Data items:

(** C7, as amended.  The total of whole days is never negative when the
    timer is not expired, in every zone.  When the anchor date is the
    current local date and the offset of local time from UTC that is in
    force at the clock is the one that was in force at the midnight of the
    anchor, every field of the breakdown, the total of whole days
    included, is zero whatever the time of day; a timer that counts up is
    then not expired, and a timer that counts down is expired as soon as
    the clock has passed midnight, and not expired only at midnight
    itself. *)
Theorem totalDays_anchor_today (h : Zoned.Host) (c : Z) (now : Z) (timer : Timer)
    (target : Z) :
  Zoned.newDate h (date timer ++ "T00:00:00") = Some target ->
  exists vals,
    Zoned.getTimerValues h now timer = Some vals
    /\ (isExpired vals = false -> 0 <= totalDays vals)
    /\ (TimeWithinDay (Zoned.LocalTime h target) = 0 ->
        Zoned.offsetAtUTC h target = c ->
        Zoned.offsetAtLocal h (Zoned.LocalTime h target) = c ->
        Zoned.offsetAtUTC h now = c ->
        Zoned.getFullYear h now = Zoned.getFullYear h target ->
        Zoned.getMonth h now = Zoned.getMonth h target ->
        Zoned.getDate h now = Zoned.getDate h target ->
        vals = mkTimerValues 0 0 0 0 0 (isExpired vals)
        /\ isExpired vals =
           (if String.eqb (mode timer) "countup" then false else target <? now)).
Proof.
  intros H. rewrite (Zoned_getTimerValues_Some h now timer target H).
  eexists. split; [reflexivity |]. split.
  - rewrite Zoned_isExpired. intros E. apply Z.ltb_ge in E.
    rewrite (Zoned_totalDays h _ _ E). unfold msPerDay. apply Z.div_pos; lia.
  - intros Mid Hu Hl Hn Y M D.
    unfold Zoned.LocalTime in Mid, Hl. rewrite Hu in Mid, Hl.
    assert (SD : Day (now + c) = Day (target + c)).
    { apply same_date_same_Day.
      - unfold Zoned.getFullYear, Zoned.LocalTime in Y. rewrite Hu, Hn in Y. exact Y.
      - unfold Zoned.getMonth, Zoned.LocalTime in M. rewrite Hu, Hn in M. exact M.
      - unfold Zoned.getDate, Zoned.LocalTime in D. rewrite Hu, Hn in D. exact D. }
    destruct (Zoned_timerValuesBetween_same_day h c target now Hu Hl Hn Mid SD)
      as [Le Z0].
    unfold fromDateOf, toDateOf.
    destruct (String.eqb (mode timer) "countup").
    + rewrite Z0. auto.
    + destruct (Z.ltb_spec target now) as [L | G].
      * rewrite (Zoned_timerValuesBetween_expired h _ _ L). auto.
      * assert (now = target) as -> by lia.
        destruct (Zoned_timerValuesBetween_same_day h c target target Hu Hl Hu Mid
                    eq_refl) as [_ Z1].
        rewrite Z1. auto.
Qed.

#### Exercise:
Reproduce exactly what appears from the line containing "the clock has" down to the final line of the data.

#### Finished exercise:
    the clock has passed midnight, and not expired only at midnight
    itself. *)
Theorem totalDays_anchor_today (h : Zoned.Host) (c : Z) (now : Z) (timer : Timer)
    (target : Z) :
  Zoned.newDate h (date timer ++ "T00:00:00") = Some target ->
  exists vals,
    Zoned.getTimerValues h now timer = Some vals
    /\ (isExpired vals = false -> 0 <= totalDays vals)
    /\ (TimeWithinDay (Zoned.LocalTime h target) = 0 ->
        Zoned.offsetAtUTC h target = c ->
        Zoned.offsetAtLocal h (Zoned.LocalTime h target) = c ->
        Zoned.offsetAtUTC h now = c ->
        Zoned.getFullYear h now = Zoned.getFullYear h target ->
        Zoned.getMonth h now = Zoned.getMonth h target ->
        Zoned.getDate h now = Zoned.getDate h target ->
        vals = mkTimerValues 0 0 0 0 0 (isExpired vals)
        /\ isExpired vals =
           (if String.eqb (mode timer) "countup" then false else target <? now)).
Proof.
  intros H. rewrite (Zoned_getTimerValues_Some h now timer target H).
  eexists. split; [reflexivity |]. split.
  - rewrite Zoned_isExpired. intros E. apply Z.ltb_ge in E.
    rewrite (Zoned_totalDays h _ _ E). unfold msPerDay. apply Z.div_pos; lia.
  - intros Mid Hu Hl Hn Y M D.
    unfold Zoned.LocalTime in Mid, Hl. rewrite Hu in Mid, Hl.
    assert (SD : Day (now + c) = Day (target + c)).
    { apply same_date_same_Day.
      - unfold Zoned.getFullYear, Zoned.LocalTime in Y. rewrite Hu, Hn in Y. exact Y.
      - unfold Zoned.getMonth, Zoned.LocalTime in M. rewrite Hu, Hn in M. exact M.
      - unfold Zoned.getDate, Zoned.LocalTime in D. rewrite Hu, Hn in D. exact D. }
    destruct (Zoned_timerValuesBetween_same_day h c target now Hu Hl Hn Mid SD)
      as [Le Z0].
    unfold fromDateOf, toDateOf.
    destruct (String.eqb (mode timer) "countup").
    + rewrite Z0. auto.
    + destruct (Z.ltb_spec target now) as [L | G].
      * rewrite (Zoned_timerValuesBetween_expired h _ _ L). auto.
      * assert (now = target) as -> by lia.
        destruct (Zoned_timerValuesBetween_same_day h c target target Hu Hl Hu Mid
                    eq_refl) as [_ Z1].
        rewrite Z1. auto.
Qed.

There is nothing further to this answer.